What is being asked -
In the data that follows, give the number of lines containing the word "None". Offer no additional comment.

Recorded data -
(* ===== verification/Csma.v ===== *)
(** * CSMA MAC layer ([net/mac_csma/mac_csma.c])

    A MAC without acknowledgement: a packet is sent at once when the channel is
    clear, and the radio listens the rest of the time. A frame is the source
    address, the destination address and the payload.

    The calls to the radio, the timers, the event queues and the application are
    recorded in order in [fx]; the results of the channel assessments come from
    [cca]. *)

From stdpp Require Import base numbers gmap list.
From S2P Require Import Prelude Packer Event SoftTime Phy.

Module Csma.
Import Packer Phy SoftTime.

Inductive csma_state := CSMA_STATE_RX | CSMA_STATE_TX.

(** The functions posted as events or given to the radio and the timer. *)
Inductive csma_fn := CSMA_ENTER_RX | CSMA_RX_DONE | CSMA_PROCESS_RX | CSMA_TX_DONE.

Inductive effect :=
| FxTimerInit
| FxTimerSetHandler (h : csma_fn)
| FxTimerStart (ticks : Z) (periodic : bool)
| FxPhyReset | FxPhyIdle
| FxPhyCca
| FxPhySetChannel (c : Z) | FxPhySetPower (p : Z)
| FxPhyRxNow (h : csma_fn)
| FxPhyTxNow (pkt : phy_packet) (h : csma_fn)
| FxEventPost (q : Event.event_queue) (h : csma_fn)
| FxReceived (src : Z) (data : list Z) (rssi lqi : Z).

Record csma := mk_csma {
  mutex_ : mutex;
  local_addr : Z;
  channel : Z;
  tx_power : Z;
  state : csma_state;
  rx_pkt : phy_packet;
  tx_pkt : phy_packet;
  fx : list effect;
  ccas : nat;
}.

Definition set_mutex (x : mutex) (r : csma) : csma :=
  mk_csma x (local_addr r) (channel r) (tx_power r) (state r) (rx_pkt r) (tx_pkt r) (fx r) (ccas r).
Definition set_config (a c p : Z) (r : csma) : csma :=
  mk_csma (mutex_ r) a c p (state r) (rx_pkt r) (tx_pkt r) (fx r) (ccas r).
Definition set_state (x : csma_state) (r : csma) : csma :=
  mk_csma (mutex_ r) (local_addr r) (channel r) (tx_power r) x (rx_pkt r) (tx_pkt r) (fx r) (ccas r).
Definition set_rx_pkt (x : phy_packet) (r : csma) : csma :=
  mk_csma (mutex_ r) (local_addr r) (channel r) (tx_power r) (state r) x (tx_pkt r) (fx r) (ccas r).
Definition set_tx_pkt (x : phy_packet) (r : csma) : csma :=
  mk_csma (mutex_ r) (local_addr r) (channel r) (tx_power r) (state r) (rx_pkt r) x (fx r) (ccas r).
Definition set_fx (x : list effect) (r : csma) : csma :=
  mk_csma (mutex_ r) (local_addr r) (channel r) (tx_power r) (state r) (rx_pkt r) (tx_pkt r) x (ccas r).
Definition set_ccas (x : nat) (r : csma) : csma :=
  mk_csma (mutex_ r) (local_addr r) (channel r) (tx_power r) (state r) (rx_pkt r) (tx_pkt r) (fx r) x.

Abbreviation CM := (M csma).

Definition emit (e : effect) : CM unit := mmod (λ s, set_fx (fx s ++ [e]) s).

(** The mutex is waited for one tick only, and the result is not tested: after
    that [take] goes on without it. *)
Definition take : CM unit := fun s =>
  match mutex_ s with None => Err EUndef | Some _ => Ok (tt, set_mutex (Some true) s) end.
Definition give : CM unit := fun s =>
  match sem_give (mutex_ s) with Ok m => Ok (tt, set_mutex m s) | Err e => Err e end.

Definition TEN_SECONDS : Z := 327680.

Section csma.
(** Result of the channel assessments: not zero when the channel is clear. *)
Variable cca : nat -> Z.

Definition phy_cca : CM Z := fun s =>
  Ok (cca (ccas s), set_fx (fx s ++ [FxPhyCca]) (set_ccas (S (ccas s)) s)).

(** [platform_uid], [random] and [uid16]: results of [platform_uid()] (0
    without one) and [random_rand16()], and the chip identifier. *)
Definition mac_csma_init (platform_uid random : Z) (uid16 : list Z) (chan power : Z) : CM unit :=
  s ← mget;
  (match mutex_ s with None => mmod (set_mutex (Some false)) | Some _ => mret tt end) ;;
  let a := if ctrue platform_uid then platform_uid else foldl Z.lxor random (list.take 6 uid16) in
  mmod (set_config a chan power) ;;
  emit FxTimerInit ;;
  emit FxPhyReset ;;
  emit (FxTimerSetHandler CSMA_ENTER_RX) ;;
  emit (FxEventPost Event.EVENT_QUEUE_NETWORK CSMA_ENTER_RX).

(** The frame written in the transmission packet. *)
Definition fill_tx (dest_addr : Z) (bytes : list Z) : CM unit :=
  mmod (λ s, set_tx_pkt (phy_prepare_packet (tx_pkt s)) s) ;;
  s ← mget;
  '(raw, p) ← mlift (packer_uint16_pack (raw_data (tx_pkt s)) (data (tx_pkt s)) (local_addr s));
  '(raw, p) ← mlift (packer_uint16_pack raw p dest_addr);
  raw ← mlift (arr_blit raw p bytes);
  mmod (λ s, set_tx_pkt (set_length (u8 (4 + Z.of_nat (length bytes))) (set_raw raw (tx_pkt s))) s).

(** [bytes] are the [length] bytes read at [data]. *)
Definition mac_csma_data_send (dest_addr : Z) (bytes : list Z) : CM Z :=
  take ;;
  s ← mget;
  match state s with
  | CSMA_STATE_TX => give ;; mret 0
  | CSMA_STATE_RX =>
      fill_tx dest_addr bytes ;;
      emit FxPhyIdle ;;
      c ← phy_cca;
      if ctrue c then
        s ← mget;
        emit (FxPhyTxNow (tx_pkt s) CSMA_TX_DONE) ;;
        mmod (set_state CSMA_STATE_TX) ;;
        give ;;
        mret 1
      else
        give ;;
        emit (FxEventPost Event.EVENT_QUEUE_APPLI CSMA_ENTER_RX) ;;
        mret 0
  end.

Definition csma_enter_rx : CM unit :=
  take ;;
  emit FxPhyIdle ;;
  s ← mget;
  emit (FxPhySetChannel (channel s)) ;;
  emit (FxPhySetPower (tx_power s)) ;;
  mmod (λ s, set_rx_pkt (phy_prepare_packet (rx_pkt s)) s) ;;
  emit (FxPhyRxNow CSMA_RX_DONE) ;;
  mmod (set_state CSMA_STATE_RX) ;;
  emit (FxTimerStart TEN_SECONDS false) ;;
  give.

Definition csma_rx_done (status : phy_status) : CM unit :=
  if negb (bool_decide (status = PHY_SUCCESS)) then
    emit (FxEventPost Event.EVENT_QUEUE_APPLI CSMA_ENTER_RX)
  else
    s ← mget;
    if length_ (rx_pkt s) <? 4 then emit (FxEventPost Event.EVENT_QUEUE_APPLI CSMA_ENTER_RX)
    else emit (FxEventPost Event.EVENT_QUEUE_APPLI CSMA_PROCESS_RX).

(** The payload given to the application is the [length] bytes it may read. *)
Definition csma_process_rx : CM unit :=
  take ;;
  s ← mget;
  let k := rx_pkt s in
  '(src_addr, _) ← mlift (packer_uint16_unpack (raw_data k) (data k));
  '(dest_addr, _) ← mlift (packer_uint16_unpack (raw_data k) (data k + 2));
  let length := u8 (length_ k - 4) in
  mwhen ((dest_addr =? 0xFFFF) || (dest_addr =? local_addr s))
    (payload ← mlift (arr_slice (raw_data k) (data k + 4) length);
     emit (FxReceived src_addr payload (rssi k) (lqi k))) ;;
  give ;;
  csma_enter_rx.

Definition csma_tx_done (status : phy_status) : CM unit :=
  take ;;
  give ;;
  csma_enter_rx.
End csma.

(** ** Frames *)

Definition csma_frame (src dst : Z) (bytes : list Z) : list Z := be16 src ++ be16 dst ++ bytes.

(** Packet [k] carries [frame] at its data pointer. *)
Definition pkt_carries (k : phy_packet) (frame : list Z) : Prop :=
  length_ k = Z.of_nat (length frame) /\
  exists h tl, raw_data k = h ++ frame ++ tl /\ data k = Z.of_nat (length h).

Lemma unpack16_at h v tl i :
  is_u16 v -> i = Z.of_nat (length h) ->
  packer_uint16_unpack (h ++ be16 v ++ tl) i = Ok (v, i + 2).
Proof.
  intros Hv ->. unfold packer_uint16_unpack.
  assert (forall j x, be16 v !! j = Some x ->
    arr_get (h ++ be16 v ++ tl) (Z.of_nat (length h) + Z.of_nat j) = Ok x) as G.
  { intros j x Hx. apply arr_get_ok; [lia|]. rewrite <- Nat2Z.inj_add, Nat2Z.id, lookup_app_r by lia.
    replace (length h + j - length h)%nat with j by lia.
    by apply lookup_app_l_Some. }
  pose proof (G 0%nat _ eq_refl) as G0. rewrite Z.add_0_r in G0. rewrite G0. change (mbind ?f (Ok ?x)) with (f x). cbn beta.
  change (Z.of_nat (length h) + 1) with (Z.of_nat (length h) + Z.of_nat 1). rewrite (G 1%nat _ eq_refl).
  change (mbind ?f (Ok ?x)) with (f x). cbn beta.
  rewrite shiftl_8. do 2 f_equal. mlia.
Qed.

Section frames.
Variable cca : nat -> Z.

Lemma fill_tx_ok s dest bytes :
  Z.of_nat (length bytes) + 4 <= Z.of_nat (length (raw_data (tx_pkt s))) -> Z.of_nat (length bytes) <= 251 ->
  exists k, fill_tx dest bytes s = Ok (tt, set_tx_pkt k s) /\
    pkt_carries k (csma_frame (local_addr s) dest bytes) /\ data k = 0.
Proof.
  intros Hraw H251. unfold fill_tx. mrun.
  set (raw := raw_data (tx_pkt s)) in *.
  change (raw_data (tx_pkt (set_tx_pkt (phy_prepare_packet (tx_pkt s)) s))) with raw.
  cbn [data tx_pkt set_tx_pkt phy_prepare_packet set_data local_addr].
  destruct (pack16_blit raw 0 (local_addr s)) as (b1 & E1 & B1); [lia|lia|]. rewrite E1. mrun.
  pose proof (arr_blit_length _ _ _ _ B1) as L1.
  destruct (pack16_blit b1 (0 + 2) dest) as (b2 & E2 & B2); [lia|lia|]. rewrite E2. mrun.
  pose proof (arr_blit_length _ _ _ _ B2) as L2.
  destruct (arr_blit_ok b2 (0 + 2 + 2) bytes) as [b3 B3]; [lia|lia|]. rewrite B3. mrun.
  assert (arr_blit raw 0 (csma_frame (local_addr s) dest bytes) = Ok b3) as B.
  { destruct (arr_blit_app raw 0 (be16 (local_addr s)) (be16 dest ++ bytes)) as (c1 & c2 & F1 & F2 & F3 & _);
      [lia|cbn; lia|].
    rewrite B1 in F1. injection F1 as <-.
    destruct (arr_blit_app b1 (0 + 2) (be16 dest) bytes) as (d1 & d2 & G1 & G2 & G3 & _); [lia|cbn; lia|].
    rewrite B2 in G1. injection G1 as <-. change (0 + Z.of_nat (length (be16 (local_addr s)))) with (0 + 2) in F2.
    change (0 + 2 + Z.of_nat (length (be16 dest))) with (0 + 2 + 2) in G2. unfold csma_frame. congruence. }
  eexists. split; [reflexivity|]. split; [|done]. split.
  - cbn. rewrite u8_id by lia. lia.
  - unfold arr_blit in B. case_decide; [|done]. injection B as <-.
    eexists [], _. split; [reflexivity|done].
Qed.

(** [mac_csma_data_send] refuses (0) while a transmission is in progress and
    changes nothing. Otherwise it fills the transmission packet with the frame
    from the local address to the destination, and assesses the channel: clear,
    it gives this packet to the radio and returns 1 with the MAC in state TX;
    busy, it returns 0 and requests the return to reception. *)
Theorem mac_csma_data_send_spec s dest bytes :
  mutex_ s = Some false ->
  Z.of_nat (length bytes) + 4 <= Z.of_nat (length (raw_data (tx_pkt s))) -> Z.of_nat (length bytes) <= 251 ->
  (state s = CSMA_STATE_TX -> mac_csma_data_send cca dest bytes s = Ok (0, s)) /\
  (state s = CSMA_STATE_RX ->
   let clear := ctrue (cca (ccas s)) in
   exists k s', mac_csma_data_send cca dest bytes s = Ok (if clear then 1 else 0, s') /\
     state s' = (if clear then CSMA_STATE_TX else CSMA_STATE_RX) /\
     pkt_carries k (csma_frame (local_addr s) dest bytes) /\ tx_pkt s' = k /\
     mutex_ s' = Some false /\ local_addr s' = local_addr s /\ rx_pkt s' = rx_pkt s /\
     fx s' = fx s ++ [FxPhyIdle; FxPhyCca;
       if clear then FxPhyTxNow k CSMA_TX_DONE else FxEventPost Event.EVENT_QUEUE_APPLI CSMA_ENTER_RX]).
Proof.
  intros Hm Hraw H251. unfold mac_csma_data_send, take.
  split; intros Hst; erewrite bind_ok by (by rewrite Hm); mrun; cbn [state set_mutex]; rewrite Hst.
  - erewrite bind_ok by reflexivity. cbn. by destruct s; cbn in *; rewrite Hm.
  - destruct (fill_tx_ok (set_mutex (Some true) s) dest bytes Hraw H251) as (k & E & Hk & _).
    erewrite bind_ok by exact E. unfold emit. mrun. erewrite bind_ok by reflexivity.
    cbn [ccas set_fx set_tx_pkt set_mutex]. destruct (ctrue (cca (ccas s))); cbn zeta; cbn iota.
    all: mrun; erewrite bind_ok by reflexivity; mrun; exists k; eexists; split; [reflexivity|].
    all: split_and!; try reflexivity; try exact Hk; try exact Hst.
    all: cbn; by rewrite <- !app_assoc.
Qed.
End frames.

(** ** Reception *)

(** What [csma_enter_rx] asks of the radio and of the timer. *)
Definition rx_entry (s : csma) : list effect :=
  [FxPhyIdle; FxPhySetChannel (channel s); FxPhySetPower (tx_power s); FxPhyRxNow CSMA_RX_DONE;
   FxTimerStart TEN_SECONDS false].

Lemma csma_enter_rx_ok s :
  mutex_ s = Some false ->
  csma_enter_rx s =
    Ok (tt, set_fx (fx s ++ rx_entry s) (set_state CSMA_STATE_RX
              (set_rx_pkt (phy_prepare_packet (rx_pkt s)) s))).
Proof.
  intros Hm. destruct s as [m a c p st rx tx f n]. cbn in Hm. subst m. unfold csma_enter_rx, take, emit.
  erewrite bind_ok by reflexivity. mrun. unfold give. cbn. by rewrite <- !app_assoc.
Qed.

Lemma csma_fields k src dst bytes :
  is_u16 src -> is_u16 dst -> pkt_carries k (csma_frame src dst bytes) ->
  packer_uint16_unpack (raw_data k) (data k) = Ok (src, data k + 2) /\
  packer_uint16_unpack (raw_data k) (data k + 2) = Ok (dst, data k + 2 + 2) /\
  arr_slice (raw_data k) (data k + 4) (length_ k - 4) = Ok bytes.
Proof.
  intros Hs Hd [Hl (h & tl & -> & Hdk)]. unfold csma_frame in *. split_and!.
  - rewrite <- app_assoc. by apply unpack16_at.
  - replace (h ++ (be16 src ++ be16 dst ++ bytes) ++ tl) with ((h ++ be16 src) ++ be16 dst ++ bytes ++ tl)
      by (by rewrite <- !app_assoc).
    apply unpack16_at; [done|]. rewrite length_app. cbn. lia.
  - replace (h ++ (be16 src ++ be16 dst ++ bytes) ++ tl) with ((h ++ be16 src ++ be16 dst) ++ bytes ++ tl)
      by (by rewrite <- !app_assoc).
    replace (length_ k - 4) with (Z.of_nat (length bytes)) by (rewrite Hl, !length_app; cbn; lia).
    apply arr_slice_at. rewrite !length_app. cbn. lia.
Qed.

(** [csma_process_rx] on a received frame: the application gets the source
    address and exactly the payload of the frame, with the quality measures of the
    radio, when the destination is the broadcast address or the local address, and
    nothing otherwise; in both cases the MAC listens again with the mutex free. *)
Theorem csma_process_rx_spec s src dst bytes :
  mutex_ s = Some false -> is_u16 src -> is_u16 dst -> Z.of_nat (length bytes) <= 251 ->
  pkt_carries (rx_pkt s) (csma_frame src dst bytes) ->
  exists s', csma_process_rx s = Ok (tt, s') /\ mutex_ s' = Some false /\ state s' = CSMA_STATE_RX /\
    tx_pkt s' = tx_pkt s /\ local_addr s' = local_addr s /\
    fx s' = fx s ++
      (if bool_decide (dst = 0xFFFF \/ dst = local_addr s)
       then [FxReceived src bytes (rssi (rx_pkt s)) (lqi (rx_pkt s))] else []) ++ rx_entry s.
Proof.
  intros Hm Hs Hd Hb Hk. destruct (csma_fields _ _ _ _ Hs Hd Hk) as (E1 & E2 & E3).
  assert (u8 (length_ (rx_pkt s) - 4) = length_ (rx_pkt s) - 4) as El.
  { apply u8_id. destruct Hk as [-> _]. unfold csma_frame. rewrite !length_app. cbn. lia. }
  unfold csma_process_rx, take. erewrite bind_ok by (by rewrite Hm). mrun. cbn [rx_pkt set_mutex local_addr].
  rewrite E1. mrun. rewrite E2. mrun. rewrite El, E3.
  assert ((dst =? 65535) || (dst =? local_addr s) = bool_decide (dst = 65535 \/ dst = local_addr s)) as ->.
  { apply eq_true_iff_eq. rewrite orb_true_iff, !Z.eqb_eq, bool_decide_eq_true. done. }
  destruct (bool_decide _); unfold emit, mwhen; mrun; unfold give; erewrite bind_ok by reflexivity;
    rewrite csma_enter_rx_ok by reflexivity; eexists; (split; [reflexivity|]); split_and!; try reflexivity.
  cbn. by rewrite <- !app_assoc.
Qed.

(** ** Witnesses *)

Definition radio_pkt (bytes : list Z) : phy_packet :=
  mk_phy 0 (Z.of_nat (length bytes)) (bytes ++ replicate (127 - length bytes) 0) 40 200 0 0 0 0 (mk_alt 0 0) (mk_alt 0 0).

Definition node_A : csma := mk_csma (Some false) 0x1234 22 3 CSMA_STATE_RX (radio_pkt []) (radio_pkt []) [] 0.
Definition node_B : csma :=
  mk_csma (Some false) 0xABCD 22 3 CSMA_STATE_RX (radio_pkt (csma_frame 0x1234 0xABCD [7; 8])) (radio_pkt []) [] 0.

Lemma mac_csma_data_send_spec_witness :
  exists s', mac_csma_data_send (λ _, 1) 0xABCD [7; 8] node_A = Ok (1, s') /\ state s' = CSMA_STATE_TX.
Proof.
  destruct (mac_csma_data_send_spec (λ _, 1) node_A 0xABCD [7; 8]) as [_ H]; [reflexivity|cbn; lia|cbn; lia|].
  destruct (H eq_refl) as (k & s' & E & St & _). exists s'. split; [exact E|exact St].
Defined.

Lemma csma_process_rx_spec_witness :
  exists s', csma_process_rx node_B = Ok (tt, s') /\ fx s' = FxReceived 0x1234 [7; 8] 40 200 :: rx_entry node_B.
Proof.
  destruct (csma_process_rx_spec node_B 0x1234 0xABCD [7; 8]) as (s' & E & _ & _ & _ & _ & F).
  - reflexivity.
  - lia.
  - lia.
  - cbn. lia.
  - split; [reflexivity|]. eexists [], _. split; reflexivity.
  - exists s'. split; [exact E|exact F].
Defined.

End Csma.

Solution -
2